(* ===== verification/RefreshRun.v ===== *)
(** * RefreshRun: sharing a running refresh, and the tasks of a scheduled one
    (src/src/cache.rs, the loop of [refresh], [wait_refresh_result], and the
    task set of [refresh_platform_pools])

    [refresh] lets the callers of one target share one run: the first enters a
    watch channel in [refresh_inflight] and runs under [refresh_lock], the
    others wait for its value.  Every suspension point is a state of the
    caller here and every step between two of them is atomic, as in the
    source.  A caller's future can be dropped at any suspension point, which
    is what becomes of a request whose client disconnects: its guards and its
    sender go, what it put into the map stays.  The body of a run is
    [Refresh.refresh_certs] or [Refresh.refresh_collateral]; here it is any
    result.  The scheduled run takes the same lock, as one more target would.
    The second half is the bounded [JoinSet] of the scheduled run. *)

From Stdlib Require Import ZArith Lia.
From stdpp Require Import base list strings option gmap relations sorting.
From S2P Require Import Prelude Text Errors Validate Env PckCert Selection Ocsp Keys Database Fifo Records Platforms Registry Urls Prog Cache Pool Refresh.

#[local] Set Default Proof Using "Type*".

(** ** The callers of [refresh] *)

(** The key of a target in [refresh_inflight] *)
Definition refresh_key (certs_fmspc : option string) : string :=
  match certs_fmspc with Some f => ("certs:" ++ to_upper f)%string | None => "collateral" end.

(** Where a caller is suspended *)
Inductive Pc :=
| Looking  (** about to look the target up *)
| Entering (c : nat)  (** made the channel [c]; about to look again and insert it *)
| Waiting (c : nat)  (** in [wait_refresh_result] *)
| Queued (c : nat)  (** inserted [c]; waiting for [refresh_lock] *)
| Running (c : nat)  (** holds [refresh_lock] and runs *)
| Removing (c : nat) (r : res unit)  (** sent the result; about to remove its entry *)
| Returned (r : res unit)
| Dropped.

(** A [watch::channel]: whether its sender is alive, and its value *)
Record Chan := { sender : bool; value : option (res unit) }.

Record RState := {
  callers : list (string * Pc);
  inflight : gmap string nat;
  chans : list Chan;
  refresh_lock : option nat
}.

Definition initial : RState := {| callers := []; inflight := ∅; chans := []; refresh_lock := None |}.

Inductive revent :=
| Arrive (target : string)
| Go (i : nat)  (** caller [i] is polled and reaches its next suspension point *)
| Finish (i : nat) (r : res unit)  (** the run of caller [i] ends with [r] *)
| Drop (i : nat).

Definition move (i : nat) (target : string) (pc : Pc) (s : RState) : RState :=
  {| callers := <[i := (target, pc)]> (callers s); inflight := inflight s; chans := chans s;
     refresh_lock := refresh_lock s |}.
Definition with_inflight (m : gmap string nat) (s : RState) : RState :=
  {| callers := callers s; inflight := m; chans := chans s; refresh_lock := refresh_lock s |}.
Definition with_chans (l : list Chan) (s : RState) : RState :=
  {| callers := callers s; inflight := inflight s; chans := l; refresh_lock := refresh_lock s |}.
Definition with_lock (o : option nat) (s : RState) : RState :=
  {| callers := callers s; inflight := inflight s; chans := chans s; refresh_lock := o |}.

Definition drop_sender (c : nat) (s : RState) : RState :=
  with_chans (alter (λ ch, {| sender := false; value := value ch |}) c (chans s)) s.
Definition send (c : nat) (r : res unit) (s : RState) : RState :=
  with_chans (alter (λ ch, {| sender := sender ch; value := Some r |}) c (chans s)) s.

(** One pass of [wait_refresh_result]: a value, [None] where it stays
    suspended, or the end without a value *)
Definition wait_refresh_result (ch : Chan) : option (option (res unit)) :=
  match value ch with
  | Some r => Some (Some r)
  | None => if sender ch then None else Some None
  end.

(** The loop of [refresh], from one suspension point to the next *)
Definition advance (i : nat) (s : RState) : option RState :=
  '(target, pc) ← callers s !! i;
  match pc with
  | Looking =>
      match inflight s !! target with
      | Some c => Some (move i target (Waiting c) s)
      | None =>
          Some (move i target (Entering (length (chans s)))
                  (with_chans (chans s ++ [{| sender := true; value := None |}]) s))
      end
  | Entering c =>
      match inflight s !! target with
      | Some other => Some (move i target (Waiting other) (drop_sender c s))
      | None => Some (move i target (Queued c) (with_inflight (<[target := c]> (inflight s)) s))
      end
  | Waiting c =>
      ch ← chans s !! c;
      shared ← wait_refresh_result ch;
      Some (move i target (match shared with Some r => Returned r | None => Looking end) s)
  | Queued c =>
      match refresh_lock s with
      | None => Some (move i target (Running c) (with_lock (Some i) s))
      | Some _ => None
      end
  | Removing c r =>
      Some (move i target (Returned r)
              (drop_sender c (with_lock None (with_inflight (delete target (inflight s)) s))))
  | Running _ | Returned _ | Dropped => None
  end.

(** The result is sent and the caller goes on to remove its entry. *)
Definition finish (i : nat) (r : res unit) (s : RState) : option RState :=
  match callers s !! i with
  | Some (target, Running c) => Some (move i target (Removing c r) (send c r s))
  | _ => None
  end.

(** What dropping a caller's future drops *)
Definition abandon (i : nat) (s : RState) : option RState :=
  '(target, pc) ← callers s !! i;
  match pc with
  | Looking | Waiting _ => Some (move i target Dropped s)
  | Entering c | Queued c => Some (move i target Dropped (drop_sender c s))
  | Running c | Removing c _ => Some (move i target Dropped (drop_sender c (with_lock None s)))
  | Returned _ | Dropped => None
  end.

Definition rstep (e : revent) (s : RState) : option RState :=
  match e with
  | Arrive target =>
      Some {| callers := callers s ++ [(target, Looking)]; inflight := inflight s; chans := chans s;
              refresh_lock := refresh_lock s |}
  | Go i => advance i s
  | Finish i r => finish i r s
  | Drop i => abandon i s
  end.

Fixpoint exec (evs : list revent) (s : RState) : option RState :=
  match evs with
  | [] => Some s
  | e :: evs => s' ← rstep e s; exec evs s'
  end.

(** Two callers of one target share a run; a third caller comes after it. *)
Example shared_run :
  (λ s, map snd (callers s)) <$>
    exec [Arrive "collateral"; Go 0; Go 0; Arrive "collateral"; Go 1; Go 0; Finish 0 (Ok ()); Go 1; Go 0;
          Arrive "collateral"; Go 2]%string initial
  = Some [Returned (Ok ()); Returned (Ok ()); Entering 1].
Proof. reflexivity. Qed.

(** ** The scheduled run *)

Section scheduled.
Context {D V : Type} `{Database D} `{Json V} `{Base64} `{Sha2} `{Chrono}.
Context `{Serde PckCertRecord} `{Serde PlatformPool} `{Serde (TcbRecord V)} `{Serde (IdentityRecord V)}
  `{Serde PckCrlRecord} `{Serde (list Z)} `{Serde CrlRecord} `{Serde AmdKdsRecord}
  `{Serde NvidiaOcspRecord} `{Serde RegisteredPlatform}.
Context (cfg : Config) (upstream_max_concurrent : nat).

#[local] Abbreviation P := (@Cache.P D V).
#[local] Abbreviation CM := (@Cache.CM D V).

(** [Cache::scheduled_refresh] up to its task set: the result of the
    collateral refresh, and the platforms to re-fetch.  The tasks then run
    under [refresh_lock], which the end of the run drops. *)
Definition scheduled_start : CM (res unit * list PlatformPool) :=
  pbind (sweep_expired cfg) (λ _,
  if bool_decide (mode cfg = Offline) then throw SERVICE_UNAVAILABLE
  else
    Lock "refresh_lock"
      (pbind (refresh_collateral cfg) (λ collateral,
       pbind (pool_refresh_queue cfg) (λ queue, answer (collateral, queue))))).

Definition scheduled_end (collateral : res unit) : CM unit := Unlock "refresh_lock" (Ret collateral).

Definition POOL_REFRESH_CONCURRENCY : nat := 8.

(** [refresh_concurrency], and the [max(1)] where it is used *)
Definition refresh_concurrency : nat := Nat.min POOL_REFRESH_CONCURRENCY (Nat.max upstream_max_concurrent 1).
Definition task_limit : nat := Nat.max refresh_concurrency 1.

(** The loop of [refresh_platform_pools]: the platforms not yet spawned, the
    tasks spawned so far in order, and which of them were joined *)
Record TaskSet := {
  ts_pending : list PlatformPool;
  ts_conf : conf (Shared D) (pcs_call V) (res unit);
  ts_joined : list nat
}.

(** [JoinSet::len] *)
Definition tasks_len (s : TaskSet) : nat := length (c_tasks (ts_conf s)) - length (ts_joined s).

Definition spawned (pool : PlatformPool) (c : conf (Shared D) (pcs_call V) (res unit)) :=
  {| c_state := c_state c; c_locks := c_locks c; c_tasks := c_tasks c ++ [refresh_platform_pool cfg pool];
     c_trace := c_trace c |}.

Definition interfered (st : Shared D) (c : conf (Shared D) (pcs_call V) (res unit)) :=
  {| c_state := st; c_locks := c_locks c; c_tasks := c_tasks c; c_trace := c_trace c |}.

(** [ts_spawn]: the inner loop, while fewer tasks are in the set than the
    limit.  [ts_work]: a task moves, after whatever other requests did to the
    shared state.  [ts_join]: once the inner loop has ended, [join_next] takes
    any task that is over, whatever its result. *)
Inductive pools_step (T : Time → Prop) (answers : ∀ X, pcs_call V X → X → Prop) : TaskSet → TaskSet → Prop :=
| ts_spawn pool pending c joined :
    tasks_len {| ts_pending := pool :: pending; ts_conf := c; ts_joined := joined |} < task_limit →
    pools_step T answers {| ts_pending := pool :: pending; ts_conf := c; ts_joined := joined |}
      {| ts_pending := pending; ts_conf := spawned pool c; ts_joined := joined |}
| ts_work pending c joined st c' :
    step T answers (interfered st c) c' →
    pools_step T answers {| ts_pending := pending; ts_conf := c; ts_joined := joined |}
      {| ts_pending := pending; ts_conf := c'; ts_joined := joined |}
| ts_join pending c joined i r :
    pending = [] ∨ task_limit ≤ tasks_len {| ts_pending := pending; ts_conf := c; ts_joined := joined |} →
    c_tasks c !! i = Some (Ret r) → i ∉ joined →
    pools_step T answers {| ts_pending := pending; ts_conf := c; ts_joined := joined |}
      {| ts_pending := pending; ts_conf := c; ts_joined := joined ++ [i] |}.

Definition pools_start (queue : list PlatformPool) (st : Shared D) : TaskSet :=
  {| ts_pending := queue; ts_conf := start st []; ts_joined := [] |}.
End scheduled.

● WHAT YOU SHOULD DO
Return, in full, every line of these entries that holds "RefreshRun".

● SOLUTION FOR THIS TASK
(* ===== verification/RefreshRun.v ===== *)
(** * RefreshRun: sharing a running refresh, and the tasks of a scheduled one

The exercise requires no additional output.